Action item |
In the entries below, find the line with "Definition UDP_RX_BUFSZ : Z := 2048." and the line with "us_local_port : Z;"; give again those lines and every line between them, exactly.

Material for the task |
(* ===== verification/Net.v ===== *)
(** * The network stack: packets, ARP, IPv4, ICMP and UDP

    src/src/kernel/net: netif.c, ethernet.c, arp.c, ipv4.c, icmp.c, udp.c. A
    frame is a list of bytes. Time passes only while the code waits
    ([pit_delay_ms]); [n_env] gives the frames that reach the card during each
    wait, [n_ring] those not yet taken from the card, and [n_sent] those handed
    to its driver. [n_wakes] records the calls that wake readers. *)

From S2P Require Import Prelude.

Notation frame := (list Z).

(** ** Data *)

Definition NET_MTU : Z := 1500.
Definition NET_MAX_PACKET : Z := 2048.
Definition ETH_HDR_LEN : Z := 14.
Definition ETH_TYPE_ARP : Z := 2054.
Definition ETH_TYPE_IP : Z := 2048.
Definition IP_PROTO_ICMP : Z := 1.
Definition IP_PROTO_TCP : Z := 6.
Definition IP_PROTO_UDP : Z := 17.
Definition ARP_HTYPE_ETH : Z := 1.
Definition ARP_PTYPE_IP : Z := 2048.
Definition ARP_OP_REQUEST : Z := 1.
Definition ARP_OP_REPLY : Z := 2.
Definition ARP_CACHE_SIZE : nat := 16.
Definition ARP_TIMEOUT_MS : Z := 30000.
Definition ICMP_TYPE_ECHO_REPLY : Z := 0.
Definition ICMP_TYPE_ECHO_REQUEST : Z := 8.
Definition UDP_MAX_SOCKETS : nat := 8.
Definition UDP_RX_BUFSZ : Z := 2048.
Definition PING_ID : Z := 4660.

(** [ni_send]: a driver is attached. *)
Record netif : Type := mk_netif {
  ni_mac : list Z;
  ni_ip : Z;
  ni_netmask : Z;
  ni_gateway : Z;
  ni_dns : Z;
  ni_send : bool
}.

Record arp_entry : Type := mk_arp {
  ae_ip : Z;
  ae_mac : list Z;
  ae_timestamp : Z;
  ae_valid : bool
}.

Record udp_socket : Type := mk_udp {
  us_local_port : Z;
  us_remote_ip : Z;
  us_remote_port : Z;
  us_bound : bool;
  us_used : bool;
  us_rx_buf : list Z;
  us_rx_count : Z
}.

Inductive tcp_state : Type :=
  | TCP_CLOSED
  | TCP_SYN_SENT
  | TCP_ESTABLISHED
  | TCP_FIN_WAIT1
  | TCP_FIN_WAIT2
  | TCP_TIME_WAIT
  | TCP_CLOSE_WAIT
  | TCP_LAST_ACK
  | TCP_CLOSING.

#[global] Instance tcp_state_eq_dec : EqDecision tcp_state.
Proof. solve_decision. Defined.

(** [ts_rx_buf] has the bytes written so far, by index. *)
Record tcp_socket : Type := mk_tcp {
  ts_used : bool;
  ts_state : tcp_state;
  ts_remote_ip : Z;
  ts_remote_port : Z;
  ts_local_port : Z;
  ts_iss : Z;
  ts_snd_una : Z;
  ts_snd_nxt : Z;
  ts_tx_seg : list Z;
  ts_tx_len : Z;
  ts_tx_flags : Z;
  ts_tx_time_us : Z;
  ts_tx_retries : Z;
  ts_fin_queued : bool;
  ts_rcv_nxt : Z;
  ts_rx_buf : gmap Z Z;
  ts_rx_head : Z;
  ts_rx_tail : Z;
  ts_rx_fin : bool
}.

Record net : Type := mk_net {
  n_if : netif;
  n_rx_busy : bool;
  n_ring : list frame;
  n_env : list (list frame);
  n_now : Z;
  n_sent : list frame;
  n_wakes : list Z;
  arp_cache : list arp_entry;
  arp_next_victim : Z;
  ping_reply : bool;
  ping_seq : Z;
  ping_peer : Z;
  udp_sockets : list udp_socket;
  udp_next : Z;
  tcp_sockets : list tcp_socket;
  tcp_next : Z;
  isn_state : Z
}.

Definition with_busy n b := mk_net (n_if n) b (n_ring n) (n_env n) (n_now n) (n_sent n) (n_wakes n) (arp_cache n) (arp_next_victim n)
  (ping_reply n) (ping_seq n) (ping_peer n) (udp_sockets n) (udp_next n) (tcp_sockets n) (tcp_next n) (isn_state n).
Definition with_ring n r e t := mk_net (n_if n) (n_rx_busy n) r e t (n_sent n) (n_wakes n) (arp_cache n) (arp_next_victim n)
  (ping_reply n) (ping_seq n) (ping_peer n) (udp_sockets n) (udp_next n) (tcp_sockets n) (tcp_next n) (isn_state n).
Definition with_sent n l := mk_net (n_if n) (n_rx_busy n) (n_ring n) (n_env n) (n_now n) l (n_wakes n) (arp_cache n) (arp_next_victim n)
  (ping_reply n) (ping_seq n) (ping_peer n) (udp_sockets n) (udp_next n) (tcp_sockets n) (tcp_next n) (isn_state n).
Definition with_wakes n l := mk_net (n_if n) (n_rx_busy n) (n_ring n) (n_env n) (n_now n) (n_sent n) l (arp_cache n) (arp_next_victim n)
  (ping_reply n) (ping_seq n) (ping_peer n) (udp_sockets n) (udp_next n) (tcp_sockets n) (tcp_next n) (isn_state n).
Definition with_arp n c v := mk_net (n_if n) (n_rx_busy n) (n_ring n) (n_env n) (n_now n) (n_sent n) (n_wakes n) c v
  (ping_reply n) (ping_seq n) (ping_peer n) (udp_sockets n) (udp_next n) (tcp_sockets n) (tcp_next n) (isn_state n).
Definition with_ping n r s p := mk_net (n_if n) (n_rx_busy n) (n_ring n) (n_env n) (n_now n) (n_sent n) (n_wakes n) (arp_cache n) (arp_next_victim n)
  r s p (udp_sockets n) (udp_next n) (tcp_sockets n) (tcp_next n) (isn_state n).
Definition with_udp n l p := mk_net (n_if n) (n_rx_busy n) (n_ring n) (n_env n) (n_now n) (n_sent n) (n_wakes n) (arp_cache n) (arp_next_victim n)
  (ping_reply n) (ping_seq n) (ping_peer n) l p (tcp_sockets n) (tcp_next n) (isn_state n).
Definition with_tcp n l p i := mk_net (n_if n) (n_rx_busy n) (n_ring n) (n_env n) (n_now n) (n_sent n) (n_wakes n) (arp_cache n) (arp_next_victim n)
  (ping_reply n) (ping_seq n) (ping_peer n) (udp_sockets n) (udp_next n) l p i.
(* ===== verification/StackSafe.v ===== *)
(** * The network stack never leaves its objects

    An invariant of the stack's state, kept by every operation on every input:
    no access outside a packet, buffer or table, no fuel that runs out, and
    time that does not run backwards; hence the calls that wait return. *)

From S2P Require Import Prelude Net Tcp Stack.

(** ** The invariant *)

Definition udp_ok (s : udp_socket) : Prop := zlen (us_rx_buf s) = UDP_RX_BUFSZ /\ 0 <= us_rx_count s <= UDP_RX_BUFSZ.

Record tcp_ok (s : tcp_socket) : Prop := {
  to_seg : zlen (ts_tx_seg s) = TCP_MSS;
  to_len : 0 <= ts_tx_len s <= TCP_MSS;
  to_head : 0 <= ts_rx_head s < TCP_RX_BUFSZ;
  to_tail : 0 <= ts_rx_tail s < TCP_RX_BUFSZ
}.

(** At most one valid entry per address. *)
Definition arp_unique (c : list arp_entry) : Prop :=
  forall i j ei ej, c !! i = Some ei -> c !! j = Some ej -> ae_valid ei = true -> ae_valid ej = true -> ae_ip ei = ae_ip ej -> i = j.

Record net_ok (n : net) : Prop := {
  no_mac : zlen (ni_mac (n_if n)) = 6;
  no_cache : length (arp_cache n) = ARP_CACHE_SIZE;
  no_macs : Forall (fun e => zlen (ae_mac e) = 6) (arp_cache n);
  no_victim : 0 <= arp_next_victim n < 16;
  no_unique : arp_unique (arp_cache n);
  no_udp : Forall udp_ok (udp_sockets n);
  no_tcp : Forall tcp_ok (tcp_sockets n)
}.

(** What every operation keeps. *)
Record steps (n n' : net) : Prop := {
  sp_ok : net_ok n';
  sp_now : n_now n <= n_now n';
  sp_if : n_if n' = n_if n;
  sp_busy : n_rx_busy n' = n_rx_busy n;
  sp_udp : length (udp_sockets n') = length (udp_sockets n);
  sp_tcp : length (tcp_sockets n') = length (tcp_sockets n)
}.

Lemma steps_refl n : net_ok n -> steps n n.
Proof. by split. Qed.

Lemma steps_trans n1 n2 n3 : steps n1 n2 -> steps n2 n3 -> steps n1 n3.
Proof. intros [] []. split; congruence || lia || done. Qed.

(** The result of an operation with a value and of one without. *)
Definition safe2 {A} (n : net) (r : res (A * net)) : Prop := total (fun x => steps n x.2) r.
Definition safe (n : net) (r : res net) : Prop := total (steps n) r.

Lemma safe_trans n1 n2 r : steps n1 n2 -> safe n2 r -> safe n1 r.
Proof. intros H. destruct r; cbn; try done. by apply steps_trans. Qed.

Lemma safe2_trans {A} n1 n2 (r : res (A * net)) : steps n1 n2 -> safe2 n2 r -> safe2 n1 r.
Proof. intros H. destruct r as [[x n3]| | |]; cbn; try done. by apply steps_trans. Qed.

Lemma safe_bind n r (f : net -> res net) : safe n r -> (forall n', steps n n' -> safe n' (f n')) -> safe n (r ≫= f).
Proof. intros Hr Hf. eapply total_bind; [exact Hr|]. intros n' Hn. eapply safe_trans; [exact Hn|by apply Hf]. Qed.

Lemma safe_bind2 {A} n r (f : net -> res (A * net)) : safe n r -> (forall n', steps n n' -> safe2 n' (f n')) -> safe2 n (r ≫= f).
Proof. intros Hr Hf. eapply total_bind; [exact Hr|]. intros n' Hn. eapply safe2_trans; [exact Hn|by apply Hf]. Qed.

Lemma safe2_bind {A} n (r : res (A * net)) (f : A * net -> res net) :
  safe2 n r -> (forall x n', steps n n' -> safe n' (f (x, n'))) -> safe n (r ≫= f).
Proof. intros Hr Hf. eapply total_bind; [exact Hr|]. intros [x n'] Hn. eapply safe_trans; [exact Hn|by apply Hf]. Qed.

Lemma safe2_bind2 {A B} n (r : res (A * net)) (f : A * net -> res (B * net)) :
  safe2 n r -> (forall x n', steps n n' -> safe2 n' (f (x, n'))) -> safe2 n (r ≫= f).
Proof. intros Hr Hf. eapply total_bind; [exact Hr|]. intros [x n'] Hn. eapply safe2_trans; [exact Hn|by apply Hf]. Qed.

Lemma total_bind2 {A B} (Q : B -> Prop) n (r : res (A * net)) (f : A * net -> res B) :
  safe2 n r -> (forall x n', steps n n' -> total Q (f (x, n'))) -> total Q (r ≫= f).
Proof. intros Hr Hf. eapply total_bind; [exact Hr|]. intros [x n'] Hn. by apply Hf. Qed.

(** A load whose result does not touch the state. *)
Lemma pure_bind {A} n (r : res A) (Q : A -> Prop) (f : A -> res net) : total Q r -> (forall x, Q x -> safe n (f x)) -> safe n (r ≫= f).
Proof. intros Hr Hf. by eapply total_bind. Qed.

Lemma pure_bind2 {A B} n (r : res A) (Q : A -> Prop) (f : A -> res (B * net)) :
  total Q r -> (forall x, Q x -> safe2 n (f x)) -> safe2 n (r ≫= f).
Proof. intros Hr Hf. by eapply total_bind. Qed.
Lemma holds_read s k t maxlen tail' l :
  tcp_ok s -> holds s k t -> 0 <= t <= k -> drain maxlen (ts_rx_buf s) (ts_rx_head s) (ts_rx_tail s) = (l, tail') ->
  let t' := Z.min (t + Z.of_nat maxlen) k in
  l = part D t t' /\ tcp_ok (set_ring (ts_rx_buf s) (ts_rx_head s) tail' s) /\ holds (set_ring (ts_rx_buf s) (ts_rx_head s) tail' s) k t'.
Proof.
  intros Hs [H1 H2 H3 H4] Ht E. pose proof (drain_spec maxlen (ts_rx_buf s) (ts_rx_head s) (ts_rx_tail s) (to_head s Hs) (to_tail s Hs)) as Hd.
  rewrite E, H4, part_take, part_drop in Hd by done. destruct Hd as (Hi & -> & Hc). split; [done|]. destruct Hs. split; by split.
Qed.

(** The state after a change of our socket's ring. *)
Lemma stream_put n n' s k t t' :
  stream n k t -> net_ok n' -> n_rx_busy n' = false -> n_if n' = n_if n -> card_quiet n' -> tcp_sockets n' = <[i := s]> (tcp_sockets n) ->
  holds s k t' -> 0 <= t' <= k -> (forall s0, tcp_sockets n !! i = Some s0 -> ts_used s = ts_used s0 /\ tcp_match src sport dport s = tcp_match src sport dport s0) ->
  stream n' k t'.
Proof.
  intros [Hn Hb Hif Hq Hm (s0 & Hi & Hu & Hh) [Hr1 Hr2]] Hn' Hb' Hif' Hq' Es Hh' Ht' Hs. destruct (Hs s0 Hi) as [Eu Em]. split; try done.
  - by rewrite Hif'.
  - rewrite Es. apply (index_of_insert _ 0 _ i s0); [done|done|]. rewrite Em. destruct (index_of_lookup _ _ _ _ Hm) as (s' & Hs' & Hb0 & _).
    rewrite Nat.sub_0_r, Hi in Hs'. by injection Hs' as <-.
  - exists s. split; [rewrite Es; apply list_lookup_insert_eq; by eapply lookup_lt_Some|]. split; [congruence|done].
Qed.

Answer to this task |
Definition UDP_RX_BUFSZ : Z := 2048.
Definition PING_ID : Z := 4660.

(** [ni_send]: a driver is attached. *)
Record netif : Type := mk_netif {
  ni_mac : list Z;
  ni_ip : Z;
  ni_netmask : Z;
  ni_gateway : Z;
  ni_dns : Z;
  ni_send : bool
}.

Record arp_entry : Type := mk_arp {
  ae_ip : Z;
  ae_mac : list Z;
  ae_timestamp : Z;
  ae_valid : bool
}.

Record udp_socket : Type := mk_udp {
  us_local_port : Z;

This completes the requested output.